Çocuk romanı üzerine yapılan inceleme/eleştirilere çok az yer ayrılıyor; ama söz konusu olan çocuk tiyatrosu üzerine yapılan inceleme/eleştiriler olduğunda bir satır için bile kanınızın son damlasına kadar çarpışmanız gerekiyor. Bu inceleme/eleştirilerin basında yer bulamıyor olması önemli; çünkü bizim kültürümüzde üzerinde inceleme yapılan/hakkında eleştiri yazılan şey kısa sürede değer verilen şey haline geliyor. Çocuklar için veya çocuklarla yapılan tiyatroya dair inceleme/eleştirilerin yokluğu ve kültür-sanat sayfaları ve editörlerinin çocuk tiyatrosunu ciddiye almaktaki isteksizlikleri, yalnızca tiyatronun bu özel alanına değer vermediğimizi göstermiyor; aynı zamanda çocuklarımıza ve onların dünyaya dair deneyimlerine de değer vermediğimizi gösteriyor.
Bunun böyle olması gerekmiyor. Britanya’daki çocukların refahı diğer ülkedekilerle karşılaştırıldığında, endüstrileşmiş ülkeler liginde oldukça alt sıralarda yer alıyoruz. Bununla, çocuklarımızın yaratıcılık ve imgelemlerini değerlendirmek ve beslemekteki yeteneksizliğimiz arasında bir bağlantı olabilir mi? Sınav sonuçlarını had safhada dert ediyoruz ama sanatı müfredatın dışına iteliyoruz. Bunun sonucunda bir enstrüman çalmayı öğrenmek ya da tiyatroya gitmek her çocuğun hakkı olmaktan çıkıyor, sadece ayrıcalıklı bir azınlığın ulaşabildiği etkinlikler haline geliyor. Tıpkı Lee Hall’un “Pitman Painters” oyunundaki karakterlerden birinin söylediği gibi: “Sanat, bütün hayatının anlamını kavradığın yerdir.” Eğer tek bir çocuk bile sanattan dışlanırsa, bunun yarattığı yoksulluğu hepimiz çekeriz.

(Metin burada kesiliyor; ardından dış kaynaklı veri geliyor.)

(** C4.  Layout of one message.  On a socket that takes all bytes, a
    well-formed frame is sent as a 48-byte header whose fields are, by
    offset, timestamp (0, 8 bytes), frame_id (8), depth_width (12),
    depth_height (16), depth_size (20), rgb_width (24), rgb_height (28),
    rgb_size (32), ir_width (36), ir_height (40), ir_size (44), each of 4
    bytes, followed by the depth, RGB and IR bytes; the message has
    48 + depth_size + rgb_size + ir_size bytes.  With depth_size = 100,
    rgb_size = 0 and ir_size = 0 the header shows rgb_size = 0 and
    ir_size = 0 and 148 bytes are sent. *)
Theorem sendFrameToClient_layout (native : byte_order) (sk : Socket) (f : StreamFrame) :
  accepting sk -> frame_wf f ->
  exists sk' msg,
    sendFrameToClient native sk f = Returns (true, sk') /\
    sk_wire sk' = sk_wire sk ++ msg /\
    firstn 48 msg = header_bytes native (header_of f) /\
    length (header_bytes native (header_of f)) = 48%nat /\
    field_at native 0 8 msg = timestamp f /\
    field_at native 8 4 msg = frame_id f /\
    field_at native 12 4 msg = depth_width f /\
    field_at native 16 4 msg = depth_height f /\
    field_at native 20 4 msg = depth_size f /\
    field_at native 24 4 msg = rgb_width f /\
    field_at native 28 4 msg = rgb_height f /\
    field_at native 32 4 msg = rgb_size f /\
    field_at native 36 4 msg = ir_width f /\
    field_at native 40 4 msg = ir_height f /\
    field_at native 44 4 msg = ir_size f /\
    skipn 48 msg =
      plane_bytes (depth_plane f) ++ plane_bytes (rgb_plane f) ++
      plane_bytes (ir_plane f) /\
    Z.of_nat (length msg) = 48 + depth_size f + rgb_size f + ir_size f /\
    (depth_size f = 100 -> rgb_size f = 0 -> ir_size f = 0 ->
     length msg = 148%nat /\
     field_at native 32 4 msg = 0 /\ field_at native 44 4 msg = 0).
Proof.
  intros Hacc Hwf.
  pose proof (frame_wf_header f Hwf) as Hh.
  destruct Hwf as (Hts & Hid & Hd & Hr & Hi).
  destruct (sendFrameToClient_accepting native sk f Hacc
              (plane_wf_readable _ Hd) (plane_wf_readable _ Hr)
              (plane_wf_readable _ Hi)) as (sk' & Hs & _).
  pose proof (sendFrameToClient_true _ _ _ _ Hs) as Hw.
  rewrite (plane_wf_payload _ Hd : payload (depth_size f) (depth_data f) = _) in Hw.
  rewrite (plane_wf_payload _ Hr : payload (rgb_size f) (rgb_data f) = _) in Hw.
  rewrite (plane_wf_payload _ Hi : payload (ir_size f) (ir_data f) = _) in Hw.
  set (planes := plane_bytes (depth_plane f) ++ plane_bytes (rgb_plane f) ++
                 plane_bytes (ir_plane f)) in *.
  assert (Hlen : Z.of_nat (length (header_bytes native (header_of f) ++ planes))
                 = 48 + depth_size f + rgb_size f + ir_size f).
  { subst planes.
    rewrite !length_app, length_header_bytes, (plane_wf_length _ Hd),
      (plane_wf_length _ Hr), (plane_wf_length _ Hi).
    destruct Hd as (_ & _ & Hds & _), Hr as (_ & _ & Hrs & _), Hi as (_ & _ & His & _).
    unfold is_u32 in *.
    cbn [p_size depth_plane rgb_plane ir_plane] in *. lia. }
  destruct (header_fields native (header_of f) planes Hh)
    as (F0 & F1 & F2 & F3 & F4 & F5 & F6 & F7 & F8 & F9 & F10).
  exists sk', (header_bytes native (header_of f) ++ planes).
  split; [exact Hs |]. split; [exact Hw |].
  split.
  { rewrite firstn_app, length_header_bytes, Nat.sub_diag, firstn_O, app_nil_r.
    apply firstn_all2. rewrite length_header_bytes. lia. }
  split; [apply length_header_bytes |].
  do 11 (split; [assumption |]).
  split; [apply skipn_header |].
  split; [exact Hlen |].
  intros H100 Hr0 Hi0.
  split; [lia |].
  split; [rewrite F7; exact Hr0 | rewrite F10; exact Hi0].
Qed.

Geçen hafta Unicorn Tiyatrosu’nda, Ellen McDougall’ın sahnelediği, Shakespeare’in aynı adlı oyununa cevaben yazılmış muhteşem V. Henry’yi izledim. Tıpkı Shakespeare’in oyununda koronun seyirciye “eksikliklerimizi düşüncelerimizle tamamlamayı” önermesi gibi Ignace Cornelissen’in oyunu da hayal gücüne yapılan bir çağrı: Genç seyircinin farklı bir dünya, kendileri için farklı bir hikaye, alternatif bir anlatı hayal etmesine ve başka bakış açılarıyla empati kurmasına yönelik bir çağrı. IQ ya da üniversite sınavında kaç puan aldığınıza dair değil, duygusal zekaya dair bir oyundur bu.
Gençler üzerindeki baskının İkinci Dünya Savaşı’ndan bu yana belki de en yüksek düzeyde olduğu ve kitlesel kültürel ve teknolojik geçişlerin, iklim değişikliğinin ve ekonomik çöküşün yaşandığı bir zamanda ihtiyacımız olan şey, bu sorunları çözebilmek için beyinlerini, ama aynı zamanda hayal güçlerini kullanabilecek bir neslin yetişmesidir. Bir süre önce bir hükümet sözcüsü, okullardaki standartları yükseltmenin, müfredatta ve yüksek öğretimdeki sanat ve uygarlık tarihi derslerinde değişiklikler yapmanın gereğinden bahsediyordu, başarılı bir 21. yüzyıl toplumu için gerekli olan becerilerin ancak böyle geliştirilebileceğini söylüyordu.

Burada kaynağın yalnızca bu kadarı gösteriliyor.